(* ===== verification/BootString.v ===== *)
(** * Freestanding string routines (src/boot/string.c, src/security/bootloader.c)

    The boot image links its own [strlen], [memcmp], [memset] and [memcpy]; the
    bootloader carries private copies of the first three.  Objects are lists of
    bytes, and every routine faults ([None]) when it would access a byte outside
    its operands. *)
From S2P Require Import Prelude.
Local Open Scope Z_scope.

(** [while (s[n]) n++]: faults when no terminator is found. *)
Fixpoint strlen (s : list Z) : option Z :=
  match s with
  | [] => None
  | c :: s' => if decide (c = 0) then Some 0 else n ← strlen s'; Some (n + 1)
  end.

(** The comparison loop from index [i], with [n] bytes to go. *)
Fixpoint memcmp_from (x y : list Z) (i n : nat) : option Z :=
  match n with
  | O => Some 0
  | S n' =>
      a ← x !! i;
      b ← y !! i;
      if decide (a <> b) then Some (if decide (a < b) then -1 else 1)
      else memcmp_from x y (S i) n'
  end.

Definition memcmp (x y : list Z) (n : nat) : option Z := memcmp_from x y 0 n.

(** [p[i] = (unsigned char)value]. *)
Definition memset (ptr : list Z) (value : Z) (n : nat) : option (list Z) :=
  for_range n (fun i p => zset p (Z.of_nat i) (u8 value)) ptr.

(** [d[i] = s[i]] into a destination that does not overlap the source. *)
Definition memcpy (dest src : list Z) (n : nat) : option (list Z) :=
  for_range n (fun i d => x ← src !! i; zset d (Z.of_nat i) x) dest.

(** The bootloader's private copies have the same bodies. *)
Fixpoint boot_strlen (s : list Z) : option Z :=
  match s with
  | [] => None
  | c :: s' => if decide (c <> 0) then n ← boot_strlen s'; Some (n + 1) else Some 0
  end.

Definition boot_memset (dst : list Z) (value : Z) (n : nat) : option (list Z) :=
  for_range n (fun i p => zset p (Z.of_nat i) value) dst.

Fixpoint boot_memcmp_from (x y : list Z) (i n : nat) : option Z :=
  match n with
  | O => Some 0
  | S n' =>
      a ← x !! i;
      b ← y !! i;
      if decide (a <> b) then Some (if decide (a < b) then -1 else 1)
      else boot_memcmp_from x y (S i) n'
  end.

Definition boot_memcmp (a b : list Z) (n : nat) : option Z := boot_memcmp_from a b 0 n.

(** ** Lemmas *)

Lemma boot_strlen_eq s : boot_strlen s = strlen s.
Proof.
  induction s as [|c s IH]; simpl; [done|]. rewrite IH.
  destruct (decide (c = 0)), (decide (c <> 0)); done.
Qed.

Lemma boot_memcmp_eq a b n : boot_memcmp a b n = memcmp a b n.
Proof. reflexivity. Qed.

(** On a terminated string [strlen] is the number of bytes before the NUL. *)
Lemma strlen_spec s rest :
  Forall (fun c => c <> 0) s -> strlen (s ++ 0 :: rest) = Some (Z.of_nat (length s)).
Proof.
  induction 1 as [|c s Hc _ IH]; simpl; [done|].
  rewrite decide_False, IH by done. simpl. f_equal. lia.
Qed.

Lemma strlen_None s : strlen s = None <-> Forall (fun c => c <> 0) s.
Proof.
  induction s as [|c s IH]; simpl; [done|]. rewrite Forall_cons.
  case_decide; [naive_solver|]. destruct (strlen s); naive_solver.
Qed.

(** Lexicographic comparison of byte strings of equal length. *)
Fixpoint lex_compare (x y : list Z) : Z :=
  match x, y with
  | a :: x', b :: y' => if decide (a = b) then lex_compare x' y' else if decide (a < b) then -1 else 1
  | _, _ => 0
  end.

Lemma memcmp_from_spec x y i n :
  (i + n <= length x)%nat -> (i + n <= length y)%nat ->
  memcmp_from x y i n = Some (lex_compare (take n (drop i x)) (take n (drop i y))).
Proof.
  revert i. induction n as [|n IH]; intros i Hx Hy; simpl; [done|].
  destruct (lookup_lt_is_Some_2 x i) as [a Ha]; [lia|].
  destruct (lookup_lt_is_Some_2 y i) as [b Hb]; [lia|].
  rewrite Ha, Hb. simpl.
  rewrite (drop_S x a i Ha), (drop_S y b i Hb). simpl.
  destruct (decide (a = b)), (decide (a <> b)); try done. apply IH; lia.
Qed.

Lemma lex_compare_eq x y : length x = length y -> lex_compare x y = 0 <-> x = y.
Proof.
  revert y. induction x as [|a x IH]; intros [|b y]; simpl; intros Hl; try done.
  case_decide as Hab.
  - subst. rewrite IH by lia. naive_solver.
  - case_decide; split; [lia|congruence|lia|congruence].
Qed.

Lemma memcmp_spec x y n :
  (n <= length x)%nat -> (n <= length y)%nat ->
  memcmp x y n = Some (lex_compare (take n x) (take n y)).
Proof. intros. unfold memcmp. by rewrite memcmp_from_spec. Qed.

(** [memcmp] returns zero exactly when the first [n] bytes agree. *)
Lemma memcmp_zero x y n :
  (n <= length x)%nat -> (n <= length y)%nat ->
  memcmp x y n = Some 0 <-> take n x = take n y.
Proof.
  intros Hx Hy. rewrite memcmp_spec by done.
  rewrite <-lex_compare_eq by (rewrite !length_take; lia). split; [by intros [= ->]|by intros ->].
Qed.

Lemma memcpy_spec dest src n :
  (n <= length dest)%nat -> (n <= length src)%nat ->
  memcpy dest src n = Some (take n src ++ drop n dest).
Proof.
  intros Hd Hs. unfold memcpy.
  edestruct (for_range_inv (fun i d => d = take i src ++ drop i dest) n
    (fun i d => x ← src !! i; zset d (Z.of_nat i) x) dest) as (d & -> & ->); [done| |done].
  intros i d Hi ->.
  destruct (lookup_lt_is_Some_2 src i) as [x Hx]; [lia|].
  destruct (lookup_lt_is_Some_2 dest i) as [y Hy]; [lia|].
  rewrite Hx, bind_some, zset_nat by (rewrite length_app, length_take, length_drop; lia).
  eexists. split; [done|].
  rewrite (take_S_r _ _ x Hx), <-app_assoc, (drop_S dest y i Hy).
  replace i with (length (take i src) + 0)%nat at 1 by (rewrite length_take; lia).
  by rewrite insert_app_r.
Qed.

Lemma memset_spec ptr v n :
  (n <= length ptr)%nat -> memset ptr v n = Some (replicate n (u8 v) ++ drop n ptr).
Proof.
  intros Hn. rewrite <-(take_ge (replicate n (u8 v)) n) by (by rewrite length_replicate).
  rewrite <-memcpy_spec by (rewrite ?length_replicate; lia). unfold memset, memcpy.
  assert (forall i k p, (i + k = n)%nat ->
    for_from i k (fun i p => zset p (Z.of_nat i) (u8 v)) p =
    for_from i k (fun i d => x ← replicate n (u8 v) !! i; zset d (Z.of_nat i) x) p) as H.
  { intros i k. revert i. induction k as [|k IH]; intros i p Hik; [done|].
    rewrite !for_from_S, lookup_replicate_2, bind_some by lia.
    destruct (zset p (Z.of_nat i) (u8 v)) as [p'|]; [|done]. rewrite !bind_some. apply IH. lia. }
  apply H. lia.
Qed.

Lemma boot_memset_spec dst v n :
  byte_ok v -> (n <= length dst)%nat ->
  boot_memset dst v n = Some (replicate n v ++ drop n dst).
Proof.
  intros Hv Hn. rewrite <-(wrap_small 8 v Hv) at 2. rewrite <-memset_spec by done.
  unfold memset. by rewrite (wrap_small 8 v Hv).
Qed.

**To do:** Whenever the word "None" shows up in a line of the entries above, copy that line.

**Answer to this problem:**
    bytes, and every routine faults ([None]) when it would access a byte outside
  | [] => None
  | [] => None
Lemma strlen_None s : strlen s = None <-> Forall (fun c => c <> 0) s.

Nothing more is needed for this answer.